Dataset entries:
(* ===== verification/Dial.v ===== *)
(** * Connections being opened (mesh.rs, agent.rs)

    A probe's connection is made by hand: its source address and interface are
    pinned, and a connect under way is polled. An actor's host is waited for
    until a deadline and must speak this major. What each system call gives is
    an argument; the polling and accepting loops run over a list of answers and
    have no result when it is too short. *)

From S2P Require Import Prelude Text Json Proto Addr State Placement Head Mesh TestNet.
Import Framing.

(** ** The probe's connection *)

Definition is_ipv4 (s : string) : bool := bool_decide (is_Some (all_read (read_ipv4 s))).

(** One [poll] of the connecting socket. *)
Inductive Polled := PollSilent | PollInterrupted | PollFailed (e : string) | PollReady.

(** What the calls give: an error where one is named, [None] when the call did
    its work. [sy_connect] is [Ok] for a connection made at once and [Err None]
    for one under way; [sy_error] is SO_ERROR's reading. *)
Record Sys := mkSys {
  sy_socket : option string; sy_bind_iface : option string; sy_bind : option string; sy_nonblocking : option string;
  sy_connect : Result unit (option string); sy_polls : list Polled;
  sy_error : Result (option string) string; sy_blocking : option string }.

Definition or_fail (e : option string) (k : option (Result unit string)) : option (Result unit string) :=
  match e with Some e => Some (Err e) | None => k end.

(** An interrupted poll is repeated, with the whole timeout again. *)
Fixpoint poll_connect (timeout : N) (polls : list Polled) : option (Result unit string) :=
  match polls with
  | [] => None
  | PollSilent :: _ => Some (Err ("connect timed out after " +:+ pretty timeout +:+ " ms"))
  | PollInterrupted :: polls => poll_connect timeout polls
  | PollFailed e :: _ => Some (Err e)
  | PollReady :: _ => Some (Ok tt)
  end.

(** [connect_from]; a refused interface is logged once for each and changes
    nothing else. *)
Definition connect_from (y : Sys) (local remote : string) (timeout : N) : option (Result unit string) :=
  let bad := λ what, Some (Err (what +:+ " is not an IPv4 address")) in
  if negb (is_ipv4 local) then bad local
  else if negb (is_ipv4 remote) then bad remote
  else
    or_fail (sy_socket y) (or_fail (sy_bind y) (or_fail (sy_nonblocking y)
      (let finish := or_fail (sy_blocking y) (Some (Ok tt)) in
       match sy_connect y with
       | Ok _ => finish
       | Err (Some e) => Some (Err e)
       | Err None =>
           match poll_connect timeout (sy_polls y) with
           | None => None
           | Some (Err e) => Some (Err e)
           | Some (Ok _) =>
               match sy_error y with Err e => Some (Err e) | Ok e => or_fail e finish end
           end
       end))).

(** [bind_iface]: the interfaces already reported as refused, with the report. *)
Definition bind_iface (name : string) (refused : option string) (reported : gset string)
    : gset string * option (string * string) :=
  match refused with
  | Some e => if bool_decide (name ∈ reported) then (reported, None) else ({[name]} ∪ reported, Some (name, e))
  | None => (reported, None)
  end.

(** ** One probe *)

Section probe.
(** [{other:?}] of a message and [{e}] of a read's error, and serde_json. *)
Context (debug_msg : Msg.t → string) (io_text : IoError → string) (from_slice : bytes → option Frame) (value_from_slice : bytes → option Value).

(** [probe_pair]: under a pretend network [dial] is what the target's name and
    connection give, otherwise the socket is made by hand. [setup] is the first
    of the timeouts, the second handle and the write that failed; [reads] is what
    the socket gives and [elapsed] the time from the start to the answer. *)
Definition probe_pair (net : option TestNet) (dial : string → Result unit string) (y : Sys) (setup : option string)
    (reads : list ReadEvent) (peer_id local remote : string) (port timeout elapsed : N) : option (Result N string) :=
  let stream :=
    match net with
    | Some n => Some (match probe_target n local remote port with Err e => Err e | Ok target => dial target end)
    | None => connect_from y local remote timeout
    end in
  match stream with
  | None => None
  | Some (Err e) => Some (Err e)
  | Some (Ok _) =>
      match setup with
      | Some e => Some (Err e)
      | None =>
          Some match read_frame from_slice value_from_slice reads with
          | Err e => Err (io_text e)
          | Ok None => probe_reply debug_msg peer_id elapsed None
          | Ok (Some (f, _, _)) => probe_reply debug_msg peer_id elapsed (Some (fr_msg f))
          end
      end
  end.
End probe.

(** ** The actor's host *)

(** What one [accept] gives, and the time at which a pending one is looked at. *)
Inductive Accepted := Came (blocking : bool) | WouldBlock (now : N) | AcceptFailed.

(** [accept_with_timeout]: whether a host came. *)
Fixpoint accept_until (deadline : N) (as_ : list Accepted) : option bool :=
  match as_ with
  | [] => None
  | Came ok :: _ => Some ok
  | WouldBlock now :: as_ => if bool_decide (deadline < now)%N then Some false else accept_until deadline as_
  | AcceptFailed :: _ => Some false
  end.
Definition accept_with_timeout (nonblocking : bool) (now timeout : N) (as_ : list Accepted) : option bool :=
  if nonblocking then accept_until (now + timeout) as_ else Some false.

(** The socket of an actor's host. *)
Definition sock_path (sock_dir actor_id : string) : string :=
  sock_dir +:+ "/a-" +:+ String.substring 0 12 actor_id +:+ ".sock".

Inductive HostStart :=
| NoConnect        (** its process group is killed *)
| NoHandle
| OtherMajor (proto : string)
| BadHello
| NoCtor
| Started (ctor : Msg.t) (payload : bytes) (rest : list ReadEvent).

(** [spawn_actor] from the wait for the host to the constructor it is sent. *)
Definition host_start (from_slice : bytes → option Frame) (value_from_slice : bytes → option Value)
    (came cloned sent : bool) (reads : list ReadEvent) (payload : bytes) : HostStart :=
  if negb came then NoConnect
  else if negb cloned then NoHandle
  else match read_frame from_slice value_from_slice reads with
  | Ok (Some (f, _, rest)) =>
      match fr_msg f with
      | Msg.HostHello proto =>
          if Version.major_matches proto
          then if sent then Started (Msg.Ctor Version.PROTO) payload rest else NoCtor
          else OtherMajor proto
      | _ => BadHello
      end
  | _ => BadHello
  end.

(** ** Theorems *)

Lemma poll_connect_ready timeout polls : poll_connect timeout polls = Some (Ok tt) ↔
  ∃ n rest, polls = replicate n PollInterrupted ++ PollReady :: rest.
Proof.
  split.
  - induction polls as [|p polls IH]; [done|]. destruct p; cbn [poll_connect]; try done.
    + intros (n & rest & ->)%IH. by exists (S n), rest.
    + intros _. by exists 0, polls.
  - intros (n & rest & ->). by induction n.
Qed.

Lemma connect_from_ok y local remote timeout : connect_from y local remote timeout = Some (Ok tt) ↔
  is_ipv4 local = true ∧ is_ipv4 remote = true ∧ sy_socket y = None ∧ sy_bind y = None ∧ sy_nonblocking y = None ∧
  sy_blocking y = None ∧
  (sy_connect y = Ok tt ∨
   sy_connect y = Err None ∧ sy_error y = Ok None ∧
   ∃ n rest, sy_polls y = replicate n PollInterrupted ++ PollReady :: rest).
Proof.
  rewrite <-(poll_connect_ready timeout). unfold connect_from, or_fail.
  destruct (is_ipv4 local), (is_ipv4 remote); cbn [negb]; try (by naive_solver).
  destruct (sy_socket y), (sy_bind y), (sy_nonblocking y); try (by naive_solver).
  destruct (sy_blocking y), (sy_connect y) as [[]|[e|]]; try (by naive_solver);
    destruct (poll_connect _ _) as [[[]|?]|]; try (intuition congruence);
    destruct (sy_error y) as [[?|]|?]; cbn; intuition congruence.
Qed.

(** A host that never comes is given up: the waits between two looks add up to
    the timeout. *)
Lemma accept_until_ends deadline (answers : nat → Accepted) (clock : nat → N) (n : nat) :
  (∀ i t, answers i = WouldBlock t → t = clock i) → (∀ i, clock i + 50 ≤ clock (S i))%N →
  (deadline < clock 0%nat + 50 * N.of_nat n)%N →
  ∃ came, accept_until deadline (answers <$> List.seq 0 (S n)) = Some came.
Proof.
  revert answers clock. induction n as [|n IH]; intros answers clock Hc Hstep Hn.
  - cbn. destruct (answers 0) as [ok|t|] eqn:Ha; [by eauto| |by eauto].
    rewrite (Hc _ _ Ha), bool_decide_eq_true_2 by lia. eauto.
  - rewrite <-cons_seq, fmap_cons. cbn [accept_until]. destruct (answers 0) as [ok|t|] eqn:Ha; [by eauto| |by eauto].
    rewrite (Hc _ _ Ha). case_bool_decide; [by eauto|]. rewrite <-fmap_S_seq, <-list_fmap_compose.
    apply (IH (answers ∘ S) (clock ∘ S)); [intros i t' Hi; by apply Hc|intros i; apply Hstep|].
    cbn. specialize (Hstep 0). lia.
Qed.

Theorem accept_ends now timeout (answers : nat → Accepted) (clock : nat → N) (n := S (N.to_nat (timeout / 50))) :
  (now ≤ clock 0%nat)%N → (∀ i t, answers i = WouldBlock t → t = clock i) → (∀ i, clock i + 50 ≤ clock (S i))%N →
  ∃ came, accept_with_timeout true now timeout (answers <$> List.seq 0 (S n)) = Some came.
Proof.
  intros H0 Hc Hs. apply (accept_until_ends _ _ clock); [done..|]. subst n.
  rewrite Nat2N.inj_succ, N2Nat.id. pose proof (N.div_mod timeout 50 ltac:(done)).
  pose proof (N.mod_lt timeout 50 ltac:(done)). lia.
Qed.

(** A host is sent its constructor exactly when it came, said hello first and
    is of this major. *)
Lemma host_start_started from_slice value_from_slice came cloned sent reads payload ctor p rest :
  host_start from_slice value_from_slice came cloned sent reads payload = Started ctor p rest ↔
  came = true ∧ cloned = true ∧ sent = true ∧ ctor = Msg.Ctor Version.PROTO ∧ p = payload ∧
  ∃ f fp proto, read_frame from_slice value_from_slice reads = Ok (Some (f, fp, rest)) ∧
    fr_msg f = Msg.HostHello proto ∧ Version.major_matches proto = true.
Proof.
  unfold host_start. split.
  - destruct came, cloned; cbn [negb]; try done.
    destruct (read_frame _ _ _) as [[[[f fp] r]|]|e]; try done. destruct (fr_msg f) eqn:Hm; try done.
    destruct (Version.major_matches proto) eqn:Hv, sent; try done. intros [= <- <- <-]. split_and!; eauto 6.
  - intros (-> & -> & -> & -> & -> & f & fp & proto & -> & -> & ->). done.
Qed.

Section probing.
Context `{HI : HashIter} (E : Env) (to_vec : Frame → bytes) (from_slice : bytes → option Frame)
  (value_from_slice : bytes → option Value) (debug_msg : Msg.t → string) (io_text : IoError → string).

(** C30: A probe succeeds exactly when it shows what it is for: both addresses
    are IPv4, the socket took the source address, the connection was made (at
    once, or after any number of interrupted waits), and the daemon behind the
    remote address is the node that was meant. The interface's refusal never
    fails a probe, and another node's answer is an error that names it, so
    two fabrics numbered alike are told apart. *)
Theorem probe_proves_the_pair (s : State) peer_ip expired me (answer : Msg.t) (f := frame_new 1 answer)
    (y : Sys) dial reads peer_id local remote (port timeout elapsed : N) :
  conn_entry E debug_msg s peer_ip expired (Msg.Probe Version.PROTO me) = Refuse answer →
  fits to_vec f [] → from_slice (to_vec f) = Some f →
  Forall healthy reads → delivered reads = write_frame to_vec f [] →
  let probe := probe_pair debug_msg io_text from_slice value_from_slice None dial y None reads peer_id local remote port timeout elapsed in
  (probe = Some (Ok elapsed) ↔
     node_id s = peer_id ∧ is_ipv4 local = true ∧ is_ipv4 remote = true ∧
     sy_socket y = None ∧ sy_bind y = None ∧ sy_nonblocking y = None ∧ sy_blocking y = None ∧
     (sy_connect y = Ok tt ∨ sy_connect y = Err None ∧ sy_error y = Ok None ∧
      ∃ n rest, sy_polls y = replicate n PollInterrupted ++ PollReady :: rest)) ∧
  (node_id s ≠ peer_id → connect_from y local remote timeout = Some (Ok tt) →
     probe = Some (Err ("node " +:+ node_id s +:+ " answered, expected " +:+ peer_id))).
Proof.
  intros Hentry Hf Henc Hh Hd. cbn [conn_entry] in Hentry. injection Hentry as <-.
  destruct (read_write_frame to_vec from_slice value_from_slice f [] [] reads Hf eq_refl Henc Hh) as (r & Hr & _);
    [by rewrite app_nil_r|].
  intros probe. rewrite <-(connect_from_ok y local remote timeout).
  assert (probe = match connect_from y local remote timeout with
    | None => None | Some (Err e) => Some (Err e)
    | Some (Ok _) => Some (if bool_decide (node_id s = peer_id) then Ok elapsed
                           else Err ("node " +:+ node_id s +:+ " answered, expected " +:+ peer_id)) end) as ->.
  { unfold probe, probe_pair. destruct (connect_from _ _ _ _) as [[?|?]|]; [|done..]. by rewrite Hr. }
  split.
  - destruct (connect_from _ _ _ _) as [[[]|e]|]; [|by naive_solver..]. case_bool_decide; naive_solver.
  - intros Hne ->. by rewrite bool_decide_eq_false_2.
Qed.
End probing.

(** ** Instances *)

Definition demo_sys : Sys := mkSys None (Some "EPERM") None None (Err None) [PollInterrupted; PollReady] (Ok None) None.
Definition demo_far : State := state_new "10.0.0.2" "h" "10.0.0.2:6379" "b".
Definition demo_ok_vec (_ : Frame) : bytes := [x61].
Definition demo_ok_slice (b : bytes) : option Frame :=
  if decide (b = [x61]) then Some (frame_new 1 (Msg.ProbeOk Version.PROTO (node_id demo_far))) else None.

Lemma probe_proves_the_pair_witness :
  let reads := [Data [x01; x00]; Interrupted; Data [x00; x00; x00; x00; x00; x00; x61]] in
  let probe p := probe_pair (λ _, "") (λ _, "") demo_ok_slice (λ _, None) None (λ _, Ok tt) demo_sys None reads p
                   "10.0.0.1" "10.0.0.2" 6379 1000 40 in
  probe (node_id demo_far) = Some (Ok 40%N) ∧
  probe "n9" = Some (Err ("node " +:+ node_id demo_far +:+ " answered, expected n9")).
Proof.
  intros reads probe. split.
  - apply (probe_proves_the_pair demo_env demo_ok_vec demo_ok_slice (λ _, None) (λ _, "") (λ _, "") demo_far "10.0.0.1" false "n1"
             (Msg.ProbeOk Version.PROTO (node_id demo_far)) demo_sys (λ _, Ok tt) reads (node_id demo_far) "10.0.0.1" "10.0.0.2" 6379 1000 40).
    + reflexivity.
    + split; vm_compute; discriminate.
    + by vm_compute.
    + repeat constructor.
    + by vm_compute.
    + split_and!; try by vm_compute. right. split_and!; [done..|]. by exists 1, [].
  - apply (probe_proves_the_pair demo_env demo_ok_vec demo_ok_slice (λ _, None) (λ _, "") (λ _, "") demo_far "10.0.0.1" false "n1"
             (Msg.ProbeOk Version.PROTO (node_id demo_far)) demo_sys (λ _, Ok tt) reads "n9" "10.0.0.1" "10.0.0.2" 6379 1000 40).
    + reflexivity.
    + split; vm_compute; discriminate.
    + by vm_compute.
    + repeat constructor.
    + by vm_compute.
    + by vm_compute.
    + by vm_compute.
Defined.

(** A name that is not an IPv4 address is refused before any socket. *)
Example probes_need_ipv4 :
  connect_from demo_sys "::1" "10.0.0.2" 1000 = Some (Err "::1 is not an IPv4 address").
Proof. by vm_compute. Qed.
Example an_actor_gets_a_short_socket :
  sock_path "/tmp/m" "0123456789abcdef0123" = "/tmp/m/a-0123456789ab.sock".
Proof. by vm_compute. Qed.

(DESCRIPTION OF THE TASK) Word for word, restate the entries from the first line to the line that has "(** ** The probe's connection *)", both included, and nothing else.

(WRITTEN ANSWER)
(* ===== verification/Dial.v ===== *)
(** * Connections being opened (mesh.rs, agent.rs)

    A probe's connection is made by hand: its source address and interface are
    pinned, and a connect under way is polled. An actor's host is waited for
    until a deadline and must speak this major. What each system call gives is
    an argument; the polling and accepting loops run over a list of answers and
    have no result when it is too short. *)

From S2P Require Import Prelude Text Json Proto Addr State Placement Head Mesh TestNet.
Import Framing.

(** ** The probe's connection *)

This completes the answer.